Dividíamos as tarefas como um
casal pós-moderno, mas Miriam parecia sempre mais assoberbada do que
eu. Ela não suportava as tarefas do lar e concentrava uma energia
incomum no trabalho. Preocupava-se com o rendimento de cada aluno,
sabia seus nomes, problemas familiares e angústias pessoais.
Consumia-se carregando com eles suas cruzes e inquietando-se com seus
dilemas. Eu a ouvia e ponderava, dizia-lhe que não era sua função
resolver problemas que não diziam respeito à aprendizagem dos
conteúdos de suas disciplinas, mas nisso ela jamais me ouvia.
O menino desde que saíra do
hospital era acompanhado por uma equipe multidisciplinar responsável
por atividades de estimulação. Que, no entanto, de pouco ou nada
valiam.
Quando ele fez sete anos fomos
obrigados a matriculá-lo em uma escola. Ela achava fundamental; eu
achava uma violência. Até então ele frequentara espaços
especializados e creches com propostas inclusivas. A escola
significava entrar em um mundo onde o aprendizado se dava segundo
critérios e metodologias voltados a um público cujas capacidades
nem de longe se assemelhavam às de nosso filho. Ele não sabia menos
do que os outros. Ele simplesmente não sabia nem poderia algum dia
saber. Mas Miriam nunca admitiria isso.
Até então ela confiara no
trabalho dos educadores especiais. Mas bastou matricular o menino
para que um caminhão de críticas fosse despejado sobre os ombros de
professores, direção, coleguinhas, pais, paredes, livros e
materiais.
Todos podem aprender, ela
teimava. Nosso filho só precisa de mais tempo e de outros métodos,
diferentes destes ranços pré-históricos excludentes,
discriminatórios, fascistas! E então ela ficava feia.
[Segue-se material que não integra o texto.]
(** If the loan could run to maturity unpaid without leaving [int64], every
    probe is answered. *)
Lemma clears_total unit u o r :
  1 ≤ u → 1 ≤ unit → u * unit ≤ MaxInt64 →
  project c principal (Zero (cur principal)) from ds None = Ok (o, r) →
  is_ok (clears c principal from ds unit u) = true.
Proof using Hterms Hp Hne Hds.
  intros Hu Hun Hm H. unfold clears, imul. rewrite i64_id by (unfold_i64; nia).
  pose proof (walking_start (Zero (cur principal)) principal ltac:(lia) eq_refl) as Hw.
  pose proof (walking_start (FromMinor (u * unit) (cur principal)) principal ltac:(lia) eq_refl) as Hw'.
  assert (0 ≤ minor (Zero (cur principal)) ≤ MaxInt64) as Hz by (unfold MaxInt64; simpl; lia).
  pose proof (project_walked _ _ principal _ _ _ _ _ Hterms Hz ltac:(lia) eq_refl H) as [_ Hpd Hti _ _ _ Hmax].
  pose proof (exact_rows_conserve c 0 ds (drawdown c from) (minor principal)) as Hcons.
  simpl in *. rewrite exact_rows_no_payment in Hcons by (done || lia).
  destruct (project_from_mono c (Zero (cur principal)) (FromMinor (u * unit) (cur principal)) ds
    Hterms ltac:(simpl; nia) ltac:(simpl; lia) 0 0 principal principal (drawdown c from) _ _ o None None r
    Hw Hw' Hds) as [o' Ho']; [lia|simpl; lia|simpl; lia|exact H|simpl; lia|].
  unfold project. rewrite Ho'. destruct o' as [o' r']. simpl. by destruct (Periods o' =? 0).
Qed.
End Clears.

(** * The solver *)

(** Figures far enough inside [int64] that rounding the bound up to a whole
    unit does not wrap. *)
Definition bound_fits (c : Contract) (principal : Amount) (from : Date) : Prop :=
  ∀ ds b, RemainingDates c from = Ok ds → upper_bound c principal from ds = Ok b →
  minor b + unit_of (Rounding c) - 1 ≤ MaxInt64.

Lemma RemainingDates_nonempty c from ds : RemainingDates c from = Ok ds → ds ≠ [].
Proof.
  unfold RemainingDates, remainingFrom. rewrite bind_Ok. intros (l & Hl & H).
  apply PaymentDates_Ok in Hl as (_ & _ & _ & _ & Hl).
  destruct (Dates.IsZero from && Dates.IsZero (NotBeforeDue c))%bool.
  - injection H as <-. intros ->. simpl in Hl. lia.
  - destruct (drop_passed c from l); [done|]. by injection H as <-.
Qed.
(** The loop: row [i] of [n], on what is still owed. *)
Fixpoint declining_from (c : Contract) (per : Amount) (n : Z) (dates : list Date) (i : Z)
    (balance : Amount) (prev : Date) (out : outcome) (rows : option (list Row)) :
    res (outcome * option (list Row)) :=
  match dates with
  | [] => Ok (out, rows)
  | due :: rest =>
      let days := DaysBetween prev due in
      if days <? 0 then unsolvable "%w: instalment %s precedes %s"
      else
        interest ← row_err (Accrue balance (NominalRate c) days (ContractDayCount c) (Rounding c));
        principalPart ← (if i =? n - 1 then Ok balance
          else o ← Cmp balance per; Ok (if o <? 0 then balance else per));
        payment ← row_err (Add principalPart interest);
        differs ← disagrees c due payment;
        if differs : bool
        then unsolvable "%w: bank instalment differs from the declining schedule"
        else
          closing ← row_err (Sub balance principalPart);
          let rows := append_row rows
            (MkRow (i + 1) due days balance interest principalPart payment closing) in
          paid ← row_err (Add (OutTotalPaid out) payment);
          total ← row_err (Add (OutTotalInterest out) interest);
          let out := record_row out due interest principalPart payment closing paid total in
          if Sign closing =? 0 then Ok (out, rows)
          else declining_from c per n rest (i + 1) closing due out rows
  end.

(** [principal / n / unit * unit]: rounded down to a payable amount. *)
Definition per_period (principal : Amount) (n unit : Z) : res Amount :=
  q ← idiv (minor principal) n;
  q ← idiv q unit;
  Ok (FromMinor (imul q unit) (cur principal)).

Definition projectDeclining (c : Contract) (principal : Amount) (from : Date) (dates : list Date)
    (rows : option (list Row)) : res (outcome * option (list Row)) :=
  let n := Z.of_nat (length dates) in
  per ← per_period principal n (settlement_unit c);
  declining_from c per n dates 0 principal (drawdown c from) (start_outcome (cur principal)) rows.
(* ===== verification/Calendar.v ===== *)
(** One contract's projections, whichever structure it declares:
    [pkg/core/amortisation/calendar.go]. *)
From S2P Require Import Prelude Money Dates Model Schedule Solve Declining.

Record Obligation := MkObligation {
  ObDue : Date;
  ObPayment : Amount;
  ObInstalment : Amount }.

(** The dispatch on the repayment type; [RepaymentType] has no other value. *)
Definition build (cal : Calendar) (principal : Amount) (from : Date) (rows : option (list Row)) :
    res (outcome * Amount * option (list Row)) :=
  let c := contract cal in
  match Type_ c with
  | DecliningPrincipal =>
      dates ← decliningDates cal principal from;
      '(out, rows) ← projectDeclining c principal from dates rows;
      Ok (out, (if 0 <? Periods out then FirstPayment out else no_amount), rows)
  | Annuity =>
      let stated := HasScheduled c && (0 <? Sign (ScheduledPayment c)) in
      instalment ← (if stated then Ok (ScheduledPayment c) else Calendar_Solve cal principal from);
      _ ← checkProjection principal instalment;
      dates ← Calendar_Dates cal from;
      '(out, rows) ← project c principal instalment from dates rows;
      if stated && (0 <? Periods out) && (Sign (FirstPrincipal out) <? 0)
      then unsolvable "%w: the stated instalment %s does not cover the first interest of %s; the balance would grow"
      else if stated && (0 <? Periods out) && (0 <? Sign (FinalClosing out))
      then unsolvable "%w: the stated instalment %s leaves %s owed at maturity; check the figure or the dates"
      else Ok (out, instalment, rows)
  end.

Definition Calendar_Build (cal : Calendar) (principal : Amount) (from : Date) : res Schedule :=
  '(out, instalment, rows) ← build cal principal from (Some []);
  Ok (MkSchedule (default [] rows) instalment
    (if 0 <? Periods out then OutFinalPayment out else no_amount)
    (OutTotalPaid out) (OutTotalInterest out)).

Definition Next (cal : Calendar) (principal : Amount) (from : Date) : res Obligation :=
  '(out, instalment, _) ← build cal principal from None;
  if Periods out =? 0 then unsolvable "%w: no instalment falls after %s"
  else Ok (MkObligation (FirstDue out) (FirstPayment out) instalment).

Definition Build (c : Contract) (principal : Amount) (from : Date) : res Schedule :=
  cal ← NewCalendar c;
  Calendar_Build cal principal from.

(** * The outcome and the rows tell one story *)

(** An outcome that summarises a list of rows. *)
Record tracks (out : outcome) (l : list Row) : Prop := {
  tracks_periods : Periods out = Z.of_nat (length l);
  tracks_first r : head l = Some r →
    FirstDue out = Due r ∧ FirstInterest out = Interest r ∧ FirstPrincipal out = RowPrincipal r ∧
    FirstPayment out = Payment r;
  tracks_last r : last l = Some r → OutFinalPayment out = Payment r ∧ FinalClosing out = Closing r }.

Lemma tracks_start c : tracks (start_outcome c) [].
Proof. by split. Qed.

Lemma tracks_row out l i due days bal int part pay closing paid total :
  tracks out l →
  tracks (record_row out due int part pay closing paid total)
    (l ++ [MkRow i due days bal int part pay closing]).
Proof.
  intros [Hn Hf Hl]. unfold record_row. destruct (Z.eqb_spec (Periods out + 1) 1) as [E|E].
  - assert (l = []) as -> by (destruct l; [done|simpl in Hn; lia]). simpl in Hn.
    split; simpl; [lia|..]; by intros r [= <-].
  - split; simpl.
    + rewrite length_app. simpl. lia.
    + destruct l as [|r0 l]; [simpl in Hn; lia|]. intros r Hr. apply Hf. by simpl in *.
    + intros r Hr. rewrite last_snoc in Hr. by injection Hr as <-.
Qed.

Lemma project_from_tracks c inst ds : ∀ i balance prev out l out' rows',
  tracks out l → project_from c inst ds i balance prev out (Some l) = Ok (out', rows') →
  ∃ l', rows' = Some l' ∧ tracks out' l'.
Proof.
  induction ds as [|d ds IH]; intros i balance prev out l out' rows' Ht H.
  { injection H as <- <-. eauto. }
  cbn [project_from] in H. destruct (Sign balance <=? 0); [injection H as <- <-; eauto|].
  destruct (DaysBetween prev d <? 0); [done|].
  repeat (apply bind_Ok in H as (? & _ & H)). eapply IH; [|exact H]. by apply tracks_row.
Qed.

Lemma declining_from_tracks c per n ds : ∀ i balance prev out l out' rows',
  tracks out l → declining_from c per n ds i balance prev out (Some l) = Ok (out', rows') →
  ∃ l', rows' = Some l' ∧ tracks out' l'.
Proof.
  induction ds as [|d ds IH]; intros i balance prev out l out' rows' Ht H.
  { injection H as <- <-. eauto. }
  cbn [declining_from] in H. destruct (DaysBetween prev d <? 0); [done|].
  do 3 (apply bind_Ok in H as (? & _ & H)). apply bind_Ok in H as (differs & _ & H).
  destruct differs; [done|]. do 3 (apply bind_Ok in H as (? & _ & H)).
  match type of H with context [Sign ?cl =? 0] => destruct (Sign cl =? 0) end.
  - injection H as <- <-. eexists. split; [done|]. by apply tracks_row.
  - eapply IH; [|exact H]. by apply tracks_row.
Qed.

(** A call for the outcome alone answers as the call for a schedule does. *)
Definition same_answer {A B} (R : A → B → Prop) (m : res A) (m' : res B) : Prop :=
  match m, m' with
  | Ok a, Ok b => R a b
  | Err e, Err e' => e = e'
  | Panic w, Panic w' => w = w'
  | _, _ => False
  end.

Lemma same_answer_bind {A B C D} (R : A → B → Prop) (S : C → D → Prop) m m' k k' :
  same_answer R m m' → (∀ a b, R a b → same_answer S (k a) (k' b)) →
  same_answer S (m ≫= k) (m' ≫= k').
Proof. destruct m, m'; simpl; naive_solver. Qed.

Lemma same_answer_refl {A} (m : res A) : same_answer eq m m.
Proof. by destruct m. Qed.

Lemma build_same cal principal from :
  same_answer (λ '(o, i, _) '(o', i', rows'), o = o' ∧ i = i' ∧ ∃ l, rows' = Some l ∧ tracks o l)
    (build cal principal from None) (build cal principal from (Some [])).
Proof.
  unfold build. destruct (Type_ (contract cal)).
  - eapply (same_answer_bind eq); [apply same_answer_refl|]. intros inst ? <-.
    eapply (same_answer_bind eq); [apply same_answer_refl|]. intros u ? <-.
    eapply (same_answer_bind eq); [apply same_answer_refl|]. intros ds ? <-.
    eapply (same_answer_bind (λ '(o, _) '(o', rows'), o = o' ∧ ∃ l, rows' = Some l ∧ tracks o l)).
    + unfold project. pose proof (project_from_rows (contract cal) inst ds 0 principal
        (drawdown (contract cal) from) (start_outcome (cur principal)) None (Some [])) as H.
      destruct (project_from _ _ _ _ _ _ _ None) as [[o r]| |],
        (project_from _ _ _ _ _ _ _ (Some [])) as [[o' r']| |] eqn:E; try done. subst o'. split; [done|].
      eapply project_from_tracks; [|exact E]. apply tracks_start.
    + intros [o r] [o' r'] [<- Hl]. repeat case_match; done.
  - eapply (same_answer_bind eq); [apply same_answer_refl|]. intros ds ? <-.
    eapply (same_answer_bind (λ '(o, _) '(o', rows'), o = o' ∧ ∃ l, rows' = Some l ∧ tracks o l)).
    + unfold projectDeclining.
      eapply (same_answer_bind eq); [apply same_answer_refl|]. intros per ? <-.
      pose proof (declining_from_rows (contract cal) per (Z.of_nat (length ds)) ds 0 principal
        (drawdown (contract cal) from) (start_outcome (cur principal)) None (Some [])) as H.
      destruct (declining_from _ _ _ _ _ _ _ _ None) as [[o r]| |],
        (declining_from _ _ _ _ _ _ _ _ (Some [])) as [[o' r']| |] eqn:E; try done. subst o'. split; [done|].
      eapply declining_from_tracks; [|exact E]. apply tracks_start.
    + intros [o r] [o' r'] [<- Hl]. done.
Qed.

(** ** What the annuity branch lets through *)

Lemma closings_of (l : list Row) ex :
  to_exact <$> l = ex → Forall (λ r, 0 ≤ xclosing r) ex → Forall (λ r, 0 ≤ minor (Closing r)) l.
Proof. intros <-. by rewrite Forall_fmap. Qed.

Lemma annuity_settles c cal principal from o inst rows :
  NewCalendar c = Ok cal → wf_terms c → wf_dates c → valid from ∨ Dates.IsZero from = true →
  0 < minor principal ≤ MaxInt64 → minor (ScheduledPayment c) ≤ MaxInt64 → bound_fits c principal from →
  (let stated := HasScheduled c && (0 <? Sign (ScheduledPayment c)) in
   instalment ← (if stated then Ok (ScheduledPayment c) else Calendar_Solve cal principal from);
   _ ← checkProjection principal instalment;
   dates ← Calendar_Dates cal from;
   '(out, rows) ← project c principal instalment from dates (Some []);
   if stated && (0 <? Periods out) && (Sign (FirstPrincipal out) <? 0)
   then unsolvable "%w: the stated instalment %s does not cover the first interest of %s; the balance would grow"
   else if stated && (0 <? Periods out) && (0 <? Sign (FinalClosing out))
   then unsolvable "%w: the stated instalment %s leaves %s owed at maturity; check the figure or the dates"
   else Ok (out, instalment, rows)) = Ok (o, inst, rows) →
  default [] rows ≠ [] ∧ Forall (λ r, 0 ≤ minor (Closing r)) (default [] rows) ∧
  final_balance (minor principal) (to_exact <$> default [] rows) = 0 ∧
  minor (OutTotalPaid o) = minor principal + minor (OutTotalInterest o) ∧
  (HasScheduled c = true → 0 < minor (ScheduledPayment c) → inst = ScheduledPayment c).
Proof.
  intros Hcal Ht Hc Hf Hp Hsch Hbound H. cbv zeta in H.
  apply bind_Ok in H as (a & Ha & H). apply bind_Ok in H as (u & (_ & Ha0 & Ecur)%checkProjection_Ok & H).
  apply bind_Ok in H as (ds & Hds & H). rewrite (Calendar_Dates_remaining c) in Hds by done.
  apply bind_Ok in H as ([o' rows'] & Hproj & H).
  destruct (RemainingDates_ahead c from ds Hc Hf Hds) as [Hahead _].
  pose proof (RemainingDates_nonempty c from ds Hds) as Hne.
  set (stated := (HasScheduled c && (0 <? Sign (ScheduledPayment c)))%bool) in *.
  destruct (stated && (0 <? Periods o') && (Sign (FirstPrincipal o') <? 0))%bool; [done|].
  destruct (stated && (0 <? Periods o') && (0 <? Sign (FinalClosing o')))%bool eqn:Efin; [done|].
  injection H as -> -> ->.
  assert (minor inst ≤ MaxInt64 ∧ (stated = false → left_owed c principal from ds (minor inst) = 0)) as [Hm Hsol].
  { destruct stated; [injection Ha as <-; done|].
    destruct (Calendar_Solve_sound c cal principal from inst Hcal Ht Hc Hf (proj2 Hp) Hbound Ha)
      as (ds' & _ & Hds' & _ & _ & _ & _ & _ & ? & Hl & _).
    assert (ds' = ds) as -> by congruence. split; [lia|done]. }
  apply project_walked in Hproj; [|done|lia|lia|by rewrite Ecur].
  destruct Hproj as [(l & -> & Hl) Hpd Hti Hn Hcl _ _]. simpl in *.
  pose proof (exact_rows_ne c principal from ds Hp Hahead Hne (minor inst)) as Hrows.
  assert (0 < length (exact_rows c (minor inst) (drawdown c from) ds (minor principal)))%nat as Hlen
    by (destruct (exact_rows _ _ _ _ _); [done|simpl; lia]).
  specialize (Hcl ltac:(lia)).
  pose proof (left_owed_mono c principal from ds Ht Hp Hahead (minor inst) (minor inst) ltac:(lia)) as [H0 _].
  unfold left_owed in *.
  assert (final_balance (minor principal)
    (exact_rows c (minor inst) (drawdown c from) ds (minor principal)) = 0) as Hz.
  { destruct stated; [|by apply Hsol]. rewrite (proj2 (Z.ltb_lt 0 (Periods o))) in Efin by lia.
    unfold Sign in Efin. rewrite Hcl in Efin. simpl in Efin. repeat case_match; lia || done. }
  pose proof (exact_rows_conserve c (minor inst) ds (drawdown c from) (minor principal)) as Hcons.
  pose proof (exact_rows_sound c Ht (minor inst) ds (drawdown c from) (minor principal) Hahead) as Hsound.
  split_and!.
  - intros ->. by rewrite fmap_nil in Hl.
  - apply (closings_of l _ Hl). eapply Forall_impl; [exact Hsound|]. intros r (_ & _ & _ & ? & _). done.
  - by rewrite Hl.
  - lia.
  - intros E1 E2. assert (stated = true) as Es
      by (unfold stated, Sign; rewrite E1; simpl; repeat case_match; lia || done).
    rewrite Es in Ha. by injection Ha.
Qed.

(** * Properties *)

(** The planner's shortcut is the schedule's first row. [Next] answers
    exactly as [Build] would: the first row's date and payment with the
    schedule's instalment, the same refusal, or a refusal of its own when the
    schedule is empty. *)
Theorem Next_is_first_row cal principal from :
  Next cal principal from =
  match Calendar_Build cal principal from with
  | Ok s =>
      match Rows s with
      | [] => unsolvable "%w: no instalment falls after %s"
      | r :: _ => Ok (MkObligation (Due r) (Payment r) (Instalment s))
      end
  | Err e => Err e
  | Panic w => Panic w
  end.
Proof.
  unfold Next, Calendar_Build. pose proof (build_same cal principal from) as H.
  destruct (build cal principal from None) as [[[o i] r]|e|w],
    (build cal principal from (Some [])) as [[[o' i'] r']|e'|w']; simpl in *; try done; try congruence.
  destruct H as (<- & <- & l & -> & [Hn Hf _]). simpl. destruct l as [|r0 l]; simpl in Hn.
  - by rewrite Hn.
  - destruct (Z.eqb_spec (Periods o) 0); [lia|]. destruct (Hf r0 eq_refl) as (-> & _ & _ & ->). done.
Qed.

(** C34. What [Build] accepts is a schedule that ends at zero. Under either
    structure, and whether the instalment was solved for or stated by the
    bank, the last balance is nothing, no row's balance is negative, and the
    total paid is the principal plus the interest; a stated instalment that
    cannot do this is refused. *)
Theorem Build_settles c principal from s :
  wf_terms c → wf_dates c → valid from ∨ Dates.IsZero from = true →
  0 < minor principal ≤ MaxInt64 → minor (ScheduledPayment c) ≤ MaxInt64 → bound_fits c principal from →
  Build c principal from = Ok s →
  Rows s ≠ [] ∧ Forall (λ r, 0 ≤ minor (Closing r)) (Rows s) ∧
  final_balance (minor principal) (to_exact <$> Rows s) = 0 ∧
  minor (TotalPaid s) = minor principal + minor (TotalInterest s) ∧
  (Type_ c = Annuity → HasScheduled c = true → 0 < minor (ScheduledPayment c) →
    Instalment s = ScheduledPayment c).
Proof.
  intros Ht Hc Hf Hp Hsch Hbound H. unfold Build in H. apply bind_Ok in H as (cal & Hcal & H).
  unfold Calendar_Build in H. apply bind_Ok in H as ([[o inst] rows] & Hb & [= <-]). simpl.
  unfold build in Hb. pose proof Hcal as [Ec _]%NewCalendar_Ok. rewrite Ec in Hb.
  destruct (Type_ c).
  - apply annuity_settles with (cal := cal) (o := o) (rows := rows) in Hb; [|done..].
    destruct Hb as (H1 & H2 & H3 & H4 & H5). split_and!; done || auto.
  - apply bind_Ok in Hb as (ds & Hds & Hb). apply bind_Ok in Hb as ([o' rows'] & Hproj & Hb).
    injection Hb as -> _ ->. unfold decliningDates in Hds. destruct (Sign principal <=? 0); [done|].
    rewrite (Calendar_Dates_remaining c) in Hds by done.
    pose proof (RemainingDates_nonempty c from ds Hds) as Hne.
    apply projectDeclining_walked in Hproj as (per & _ & Hper & [(l & -> & Hl) Hpd Hti _]); [|done|lia|done].
    simpl in *. destruct (exact_declining_settles c (minor per) ltac:(lia) ds (drawdown c from)
      (minor principal) Hne ltac:(lia)) as (H1 & H2 & H3).
    rewrite Hl. split_and!; try done; [| |lia].
    + intros ->. destruct ds; [done|]. cbn [exact_declining] in Hl. by rewrite fmap_nil in Hl.
    + apply (closings_of l _ Hl). eapply Forall_impl; [exact H3|]. tauto.
Qed.

Lemma Build_settles_witness :
  let c := sample_contract in
  ∃ s, Build c (MkAmount 300000000 AMD) zero_date = Ok s ∧ length (Rows s) = 12%nat ∧
  final_balance 300000000 (to_exact <$> Rows s) = 0.
Proof.
  eexists. split; [vm_compute; reflexivity|]. split; [reflexivity|].
  eapply (Build_settles sample_contract (MkAmount 300000000 AMD) zero_date).
  - apply sample_contract_wf.
  - apply sample_contract_wf.
  - right. reflexivity.
  - split; [reflexivity|vm_compute; discriminate].
  - vm_compute. discriminate.
  - apply sample_bound_fits.
  - vm_compute. reflexivity.
Defined.
Definition Replay (i : Input) : res Result :=
  _ ← wrap_err "anchor snapshot: %w" (Snapshot_Validate (Anchor i));
  if Nat.eqb (length (Contracts i)) 0 then errorf_w "%w: loan has no contract versions" ErrNoContract
  else if Dates.IsZero (AsOf i) then errorf "replay needs an as-of date"
  else if Before (AsOf i) (SnapAsOf (Anchor i)) then errorf "as-of %s precedes the anchor %s"
  else
    let p := partition i in
    let active := SortForReplay (pt_active p) in
    r ← replay_events i (MkRun (SnapPosition (Anchor i)) (SnapAsOf (Anchor i)) (pt_skipped p) false) active;
    tail ← wrap_err "accruing to %s: %w" (accrueAcross (r_pos r) (Contracts i) (r_cursor r) (AsOf i));
    pos ← addInterest (r_pos r) tail;
    _ ← wrap_err "replay produced an impossible position: %w" (Buckets_Validate pos);
    let reasons := pt_reasons p ++ (if r_unknown r then [policy_reason] else []) in
    let '(reliability, reasons) := grade i pos reasons (r_unknown r) in
    Ok (MkResult
      (MkLoanState (SnapLoanID (Anchor i)) pos (SnapID (Anchor i)) (AsOf i) (pt_watermark p)
        (hashEvents (Anchor i) active) reliability reasons (InEngineVersion i))
      (r_applied r)).

(** * Facts *)

(** ** Which contract *)

Lemma foldl_pick d versions : ∀ best,
  (∀ b, foldl (pick d) best versions = Some b → best = Some b ∨ b ∈ versions ∧ CoversDate b d = true) ∧
  (∀ c, best = Some c ∨ c ∈ versions ∧ CoversDate c d = true →
    ∃ b, foldl (pick d) best versions = Some b ∧ Compare (EffectiveFrom c) (EffectiveFrom b) ≤ 0).
Proof.
  induction versions as [|v versions IH]; intros best; simpl.
  { split; [by left|]. intros c [->|[Hc _]]; [|by apply not_elem_of_nil in Hc].
    exists c. split; [done|]. rewrite (proj2 (Compare_eq _ _)); done. }
  destruct (IH (pick d best v)) as [H1 H2]. split.
  - intros b Hb. destruct (H1 b Hb) as [E|[? ?]]; [|right; split; [by right|done]].
    unfold pick in E. destruct (CoversDate v d) eqn:Ec; simpl in E; [|by left].
    destruct best as [b0|]; [destruct (After _ _)|]; try by left.
    all: injection E as <-; right; split; [by left|done].
  - intros c Hc.
    assert (∃ c', (pick d best v = Some c' ∨ c' ∈ versions ∧ CoversDate c' d = true) ∧
      Compare (EffectiveFrom c) (EffectiveFrom c') ≤ 0) as (c' & Hc' & Hle).
    { assert (∀ x, Compare x x ≤ 0) as Hrefl by (intros x; rewrite (proj2 (Compare_eq x x)); done).
      destruct Hc as [->|[[->|Hin]%elem_of_cons Hcov]]; [| |by exists c; auto].
      - unfold pick. destruct (CoversDate v d); simpl; [|by exists c; auto].
        destruct (After (EffectiveFrom v) (EffectiveFrom c)) eqn:Ea; [|by exists c; auto].
        exists v. split; [by left|]. unfold After in Ea.
        rewrite (Compare_opp (EffectiveFrom v) (EffectiveFrom c)). lia.
      - unfold pick. rewrite Hcov. simpl. destruct best as [b0|]; [|by exists v; auto].
        destruct (After (EffectiveFrom v) (EffectiveFrom b0)) eqn:Ea; [by exists v; auto|].
        exists b0. split; [by left|]. unfold After in Ea. lia. }
    destruct (H2 c' Hc') as (b & Hb & Hle'). exists b. split; [done|]. by eapply Compare_trans.
Qed.

Lemma contractFor_Ok versions d c :
  contractFor versions d = Ok c →
  c ∈ versions ∧ CoversDate c d = true ∧
  ∀ c', c' ∈ versions → CoversDate c' d = true → Compare (EffectiveFrom c') (EffectiveFrom c) ≤ 0.
Proof.
  unfold contractFor, errorf_w. destruct (foldl_pick d versions None) as [H1 H2].
  destruct (foldl (pick d) None versions) as [b|] eqn:E; [|done]. intros [= <-].
  destruct (H1 b eq_refl) as [|[? ?]]; [done|]. split_and!; try done.
  intros c' Hc' Hcov. destruct (H2 c' (or_intror (conj Hc' Hcov))) as (? & [= <-] & ?). done.
Qed.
Com o tempo eu a olhava e já não
reconhecia. Não se parecia com a mulher com quem eu casara tampouco
com a estudante com quem eu discutia. Não havia mais abertura em seu
coração para discussões. Petrificadas em seu peito morriam
certezas azedadas por dez anos de frustrações. Quando o menino
completou uma década, ela ainda não fora capaz de ensinar-lhe a
escrever o próprio nome.
Ele nunca aprenderá a ler, não
é? A pergunta doeu em nós dois como uma facada. Sufoquei-me num
choro represado e solucei, fragilizado. Ela acompanhou-me com seu
pranto e misturamos nossas lágrimas abraçados na cama. Acariciei
seu cabelo e velei seu sono. No dia seguinte ela acordaria revigorada
para prosseguir seu trabalho de Sísifo lutando contra Deus, o Diabo
e o Mundo, defendendo nosso filho dos outros, impondo a todos e a si
mesma a aceitação de suas limitações e a adaptação a suas
necessidades. Todos e tudo deviam se adaptar a ele. E com isso eu
nunca me conformaria.
Meu filho não podia ser motivo
para que a escola se descuidasse dos outros. Para mim a inclusão
deveria valer para aleijados, cegos, surdos e qualquer pessoa que,
apesar de fisicamente limitada, estivesse cognitivamente apta a
aprender num ritmo, e agora a terra se abrirá para que o inferno
engula a mim e meu preconceito de direita, aprender num ritmo, eu
dizia, dentro do padrão médio da normalidade, veja lá o que isso
significa.
Eu levava o menino ao parque e
jogava com ele uma espécie de futebol. Sua coordenação motora
também era limitada e nem os times ele conseguia discernir. Mas
adorava brincar comigo. Ria com uma espontaneidade encantadora. Eu
não lhe corrigia nem orientava, apenas me divertia passando-lhe a
bola e dizendo bobagens para provocá-lo. E ele ria. Feliz.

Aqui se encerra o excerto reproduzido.